Segment Start: GIVEN ENTRIES

Lemma list_projects_total n s e pg size :
  inv n s -> n < 2 ^ 64 -> 0 <= pg < 2 ^ 32 -> 0 <= size < 2 ^ 32 ->
  exists s', list_projects pg size e s =
    Ok (page (pg * Z.min size 50) (Z.min size 50) (summaries s)) s' /\ same_data s' s.
Proof.
  intros Hinv Hn Hpg Hsize.
  enough (exists s', list_projects pg size e s =
    Ok (page (pg * Z.min size 50) (Z.min size 50) (summaries s)) s') as [s' Hs'].
  { exists s'. split; [done|]. by eapply list_projects_Ok. }
  pose proof (length_summaries n s Hinv) as Hlen. pose proof (inv_count n s Hinv).
  unfold list_projects, bump_instance. run. run_read. fold (count_of s). host_cbn.
  change (default 0 (sget DataKey.ProjectCount (pers s))) with (count_of s).
  set (k := Z.min size 50). assert (0 <= k <= 50) by lia. assert (0 <= pg * k < 2 ^ 38) by nia.
  rewrite (bind_run _ _ _ _ _ _ (arith_run _ _ _ _ (proj2 (in_range_spec U64 (pg * k)) ltac:(cbn [int_lo int_hi]; lia)))).
  destruct (Z.leb_spec (count_of s) (pg * k)) as [Hge|Hlt].
  { eexists. unfold page, ret. rewrite drop_ge by lia. by rewrite take_nil. }
  rewrite (bind_run _ _ _ _ _ _ (arith_run _ _ _ _ (proj2 (in_range_spec U64 (pg * k + k)) ltac:(cbn [int_lo int_hi]; lia)))).
  match goal with |- context [mfold _ _ ?is_ ?e ?t] => destruct (push_summaries_total is_ [] e t) as [s' ->] end.
  exists s'. f_equal. simpl app. cbn beta. etransitivity; [apply (page_of_summaries n s); [done|lia..]|].
  unfold page. destruct (decide (pg * k + k <= count_of s)).
  - do 2 f_equal. lia.
  - rewrite !take_ge by (rewrite length_drop; lia). done.
Qed.

(** [list_projects] never fails and returns exactly the requested slice of the
    directory (page size capped at 50), without gaps. *)
Theorem list_projects_page n s e pg size :
  reachable n s -> n < 2 ^ 64 -> 0 <= pg < 2 ^ 32 -> 0 <= size < 2 ^ 32 ->
  length (summaries s) = Z.to_nat (count_of s) /\
  exists s', list_projects pg size e s =
    Ok (page (pg * Z.min size 50) (Z.min size 50) (summaries s)) s' /\ same_data s' s.
Proof.
  intros Hr Hn Hpg Hsize. apply registry_reachable_inv in Hr as Hinv; [|done].
  split; [by apply length_summaries with n|by apply (list_projects_total n)].
Qed.

(** ** Admin rotation *)

(** The admin changes only when the pending candidate accepts after the timelock. *)
Definition admin_effect (e : Env) (s s' : state) : Prop :=
  admin_of s' = admin_of s \/
  exists pd, pending_of s = Some pd /\ pac_executable_at pd <= timestamp e /\
    is_authorized e (pac_candidate pd) = true /\ admin_of s' = Some (pac_candidate pd).

(** A pending change appears only by a proposal of the admin, dated by the timelock. *)
Definition pending_effect (e : Env) (c : Call) (s s' : state) : Prop :=
  pending_of s' = pending_of s \/ pending_of s' = None \/
  exists a cand at_ n, c = CPropose a cand n /\ admin_of s = Some a /\ is_authorized e a = true /\
    pending_of s' = Some (mkPendingAdminChange cand at_) /\
    (in_range U64 (timestamp e + ADMIN_TRANSFER_TIMELOCK_SECONDS) = true ->
     at_ = timestamp e + ADMIN_TRANSFER_TIMELOCK_SECONDS).

(** The oracle consumer is the one the admin last set. *)
Definition oracle_effect (e : Env) (c : Call) (s s' : state) : Prop :=
  oracle_of s' = oracle_of s \/
  exists a o n, c = CSetOracle a o n /\ admin_of s = Some a /\ is_authorized e a = true /\ oracle_of s' = Some o.

Definition role_effects (e : Env) (c : Call) (s s' : state) : Prop :=
  admin_effect e s s' /\ pending_effect e c s s' /\ oracle_effect e c s s'.

Lemma effects_of_stores e c s s' a next :
  inst s' = inst s -> (forall key, key = DataKey.PendingAdmin ->
     sget key (pers s') = sget key (after_nonce a next s)) ->
  role_effects e c s s'.
Proof.
  intros Hi Hp. split_and!; left; views; rewrite ?Hi; try done. rewrite Hp by done. by store_simp.
Qed.

Lemma effects_same e c s s' : same_data s' s -> role_effects e c s s'.
Proof. intros (Hi&Hp&_). split_and!; left; views; by rewrite ?Hi, ?Hp. Qed.

Lemma effects_moved e c s s' a next id p r st : moved s s' a next id p r st -> role_effects e c s s'.
Proof.
  intros (_&_&Hi&Hp). apply (effects_of_stores _ _ _ _ a next); [done|].
  intros key ->. rewrite Hp. by store_simp.
Qed.

Lemma exec_effects c e s s' : exec c e s = Ok tt s' -> role_effects e c s s'.
Proof.
  intros [_ H]%exec_Ok. destruct c; simpl in H; try (apply bind_Ok in H as (?&?&H&[_ ->]%ret_Ok)).
  - apply register_Ok in H as (next&_&_&_&_&Hi&_&Hp). apply (effects_of_stores _ _ _ _ caller next); [done|].
    intros key ->. rewrite Hp. by store_simp.
  - apply suspend_Ok in H as (p&next&_&_&?). by eapply effects_moved.
  - apply revoke_Ok in H as (p&next&_&_&?). by eapply effects_moved.
  - apply approve_Ok in H as (p&next&_&_&?). by eapply effects_moved.
  - apply reject_Ok in H as (p&next&_&_&?). by eapply effects_moved.
  - apply set_oracle_Ok in H as (next&(?&_&_)&?&Hi&Hp).
    split_and!; [left|left|right; exists caller, oracle_consumer_id, nonce; split_and!; try done];
      views; rewrite ?Hi, ?Hp; by store_simp.
  - apply propose_Ok in H as (next&at_&(Ha&_&_)&?&Hat&Hi&Hp). split_and!; [left; unfold admin_of; by rewrite Hi| |left; unfold oracle_of; by rewrite Hi].
    right. right. exists caller, candidate, at_, nonce. unfold pending_of. rewrite Hp. by store_simp.
  - apply cancel_Ok in H as (next&_&_&_&Hi&Hp).
    split_and!; [left|right; left|left]; views; rewrite ?Hi, ?Hp; by store_simp.
  - apply accept_Ok in H as (next&pd&(?&_&_)&?&->&?&Hi&Hp).
    split_and!; [right; exists pd; split_and!; try done|right; left|left]; views; rewrite ?Hi, ?Hp; by store_simp.
  - apply get_project_Ok in H as [_ ?]. by apply effects_same.
  - apply get_project_by_hash_Ok in H as (_&_&_&?). by apply effects_same.
  - apply list_projects_Ok in H. by apply effects_same.
Qed.

(** C32: Admin rotation is timelocked: starting from a state without a pending change, no
    sequence of transactions, signed by anybody, changes the admin before 48 hours have
    passed. *)
Theorem admin_rotation_delay s t0 cs :
  pending_of s = None -> 0 <= t0 -> t0 + 2 * ADMIN_TRANSFER_TIMELOCK_SECONDS < 2 ^ 64 ->
  Forall (fun ec => t0 <= timestamp ec.1 < t0 + ADMIN_TRANSFER_TIMELOCK_SECONDS) cs ->
  admin_of (run_calls exec cs s) = admin_of s.
Proof.
  intros Hnone H0 Hmax Hcs.
  assert (Hinv : forall t, admin_of t = admin_of s ->
    (forall pd, pending_of t = Some pd -> t0 + ADMIN_TRANSFER_TIMELOCK_SECONDS <= pac_executable_at pd) ->
    admin_of (run_calls exec cs t) = admin_of s).
  2: { apply Hinv; [done|]. rewrite Hnone. done. }
  clear Hnone. induction Hcs as [|[e c] cs Ht Hcs IH]; intros t Hadm Hpend; [done|].
  simpl. simpl in Ht. destruct (exec c e t) as [[] t'|x t'|] eqn:Hex; simpl; try by apply IH.
  apply exec_effects in Hex as (Ha&Hp&_). apply IH.
  - destruct Ha as [->|(pd&Hpd&Hle&_)]; [done|]. specialize (Hpend _ Hpd). lia.
  - destruct Hp as [->|[->|(a&cand&at_&k&_&_&_&->&Hat)]]; [done..|].
    intros pd [= <-]. simpl. rewrite Hat; [lia|]. apply in_range_spec.
    unfold ADMIN_TRANSFER_TIMELOCK_SECONDS in *. cbn [int_lo int_hi]. lia.
Qed.

(** The address that claims to make the call. *)
Definition caller_of (c : Call) : option Address :=
  match c with
  | CRegister a _ _ _ _ _ | CSuspend a _ _ _ | CRevoke a _ _ _ | CApprove a _ _ | CReject a _ _
  | CSetOracle a _ _ | CPropose a _ _ | CCancel a _ | CAccept a _ => Some a
  | CGetProject _ | CGetByHash _ | CList _ _ => None
  end.

Lemma exec_signed c e s s' a : exec c e s = Ok tt s' -> caller_of c = Some a -> is_authorized e a = true.
Proof.
  intros [_ H]%exec_Ok Hc. destruct c; simpl in H, Hc; try done; injection Hc as ->.
  - apply bind_Ok in H as (?&?&H&_). by apply register_Ok in H as (?&(?&_)&_).
  - by apply suspend_Ok in H as (?&?&(?&_)&_).
  - by apply revoke_Ok in H as (?&?&(?&_)&_).
  - by apply approve_Ok in H as (?&?&(?&_)&_).
  - by apply reject_Ok in H as (?&?&(?&_)&_).
  - by apply set_oracle_Ok in H as (?&(?&_)&_).
  - by apply propose_Ok in H as (?&?&(?&_)&_).
  - by apply cancel_Ok in H as (?&(?&_)&_).
  - by apply accept_Ok in H as (?&?&(?&_)&_).
Qed.

(** A project that was not there is pending. *)
Lemma moved_none s s' a next i q required st id p :
  moved s s' a next i q required st -> project_of s id = None -> project_of s' id = Some p -> False.
Proof.
  intros Hm Hn Hp. rewrite (moved_projects _ _ _ _ _ _ _ _ Hm) in Hp. destruct Hm as (Hq&_). unfold project_of in *.
  case_decide as He; [rewrite He in Hq|]; congruence.
Qed.

Ltac none_kept Hs Hp := unfold project_of in *; rewrite Hs in Hp; revert Hp; store_simp; congruence.

Lemma exec_new c e s s' id p :
  exec c e s = Ok tt s' -> project_of s id = None -> project_of s' id = Some p ->
  pj_status p = ProjectStatus.Pending.
Proof.
  intros [_ H]%exec_Ok Hn Hp. destruct c; simpl in H; try (apply bind_Ok in H as (?&?&H&[_ ->]%ret_Ok)).
  - apply register_Ok in H as (next&_&_&_&_&_&_&Hs). unfold project_of in *. rewrite Hs in Hp.
    destruct (decide (project_id_to_bytes x = project_id_to_bytes id)) as [He|He]; revert Hp; rewrite ?He; store_simp.
    + by intros [= <-].
    + congruence.
  - apply suspend_Ok in H as (q&next&_&_&?). exfalso. by eapply moved_none.
  - apply revoke_Ok in H as (q&next&_&_&?). exfalso. by eapply moved_none.
  - apply approve_Ok in H as (q&next&_&_&?). exfalso. by eapply moved_none.
  - apply reject_Ok in H as (q&next&_&_&?). exfalso. by eapply moved_none.
  - apply set_oracle_Ok in H as (next&_&_&_&Hs). none_kept Hs Hp.
  - apply propose_Ok in H as (next&?&_&_&_&_&Hs). none_kept Hs Hp.
  - apply cancel_Ok in H as (next&_&_&_&_&Hs). none_kept Hs Hp.
  - apply accept_Ok in H as (next&?&_&_&_&_&_&Hs). none_kept Hs Hp.
  - apply get_project_Ok in H as [_ (_&Hs&_)]. unfold project_of in *. congruence.
  - apply get_project_by_hash_Ok in H as (_&_&_&_&Hs&_). unfold project_of in *. congruence.
  - apply list_projects_Ok in H as (_&Hs&_). unfold project_of in *. congruence.
Qed.

Lemma inactive_step n s e c s' id p :
  inv n s -> n + 1 < 2 ^ 64 -> 1 <= id < 2 ^ 64 -> project_of s id = Some p ->
  active_project (pj_status p) = false -> exec c e s = Ok tt s' -> project_of s' id = Some p.
Proof.
  intros Hinv Hn Hid Hp Hst Hex. destruct (exec_review _ _ _ _ _ _ _ Hinv Hn Hid Hp Hex) as (st&Hst'&Hrev).
  inversion Hrev as [st0 Heq|? ? _ _ Heq|? ? _ _ Heq|? ? ? _ _ Heq|? ? ? _ _ Heq]; subst;
    rewrite <- Heq in Hst || rewrite Hst'; try done; by destruct p.
Qed.

(** A rejected or suspended project never changes again: no sequence of later
    transactions, by whatever signers, reinstates it or alters any of its fields. *)
Theorem retired_for_ever n s m t id p :
  reachable n s -> 1 <= id < 2 ^ 64 -> project_of s id = Some p ->
  active_project (pj_status p) = false ->
  reach (eq s) exec m t -> n + m < 2 ^ 64 -> project_of t id = Some p.
Proof.
  intros Hr Hid Hp Hst Ht. revert Hp. pose proof (reach_nonneg _ _ _ _ Hr).
  induction Ht as [t <-|m t e c Ht IH|m t w Ht IH _]; intros Hp Hm; [done| |by apply IH].
  pose proof (reach_nonneg _ _ _ _ Ht). specialize (IH Hp ltac:(lia)).
  destruct (exec c e t) as [[] t'|x t'|] eqn:Hex; simpl; [|done..].
  pose proof (reach_trans _ _ _ _ _ _ Hr Ht) as Hrt. apply registry_reachable_inv in Hrt; [|lia].
  eapply inactive_step; [done| |done..]. lia.
Qed.

(** A project keeps everything but its status in every later state. *)
Lemma reach_keeps_project n s m t id p :
  reachable n s -> 1 <= id < 2 ^ 64 -> project_of s id = Some p ->
  reach (eq s) exec m t -> n + m < 2 ^ 64 -> exists st, project_of t id = Some (with_status p st).
Proof.
  intros Hr Hid Hp Ht. pose proof (reach_nonneg _ _ _ _ Hr).
  induction Ht as [t <-|m t e c Ht IH|m t w Ht IH _]; intros Hm; [exists (pj_status p); by destruct p| |by apply IH].
  pose proof (reach_nonneg _ _ _ _ Ht). destruct (IH ltac:(lia)) as [st Hst].
  destruct (exec c e t) as [[] t'|x t'|] eqn:Hex; simpl; [|by exists st..].
  pose proof (reach_trans _ _ _ _ _ _ Hr Ht) as Hrt. apply registry_reachable_inv in Hrt; [|lia].
  destruct (exec_review (n + m) t e c t' id _ Hrt ltac:(lia) Hid Hst Hex) as (st'&Hst'&_). by exists st'.
Qed.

Segment End: GIVEN ENTRIES

> [GOAL OF THE EXERCISE] The answer should be an exact copy of the lines from the first line of the data through the line with "exists s'. split;" and should contain nothing else.

> [EXERCISE SOLUTION]
Lemma list_projects_total n s e pg size :
  inv n s -> n < 2 ^ 64 -> 0 <= pg < 2 ^ 32 -> 0 <= size < 2 ^ 32 ->
  exists s', list_projects pg size e s =
    Ok (page (pg * Z.min size 50) (Z.min size 50) (summaries s)) s' /\ same_data s' s.
Proof.
  intros Hinv Hn Hpg Hsize.
  enough (exists s', list_projects pg size e s =
    Ok (page (pg * Z.min size 50) (Z.min size 50) (summaries s)) s') as [s' Hs'].
  { exists s'. split; [done|]. by eapply list_projects_Ok. }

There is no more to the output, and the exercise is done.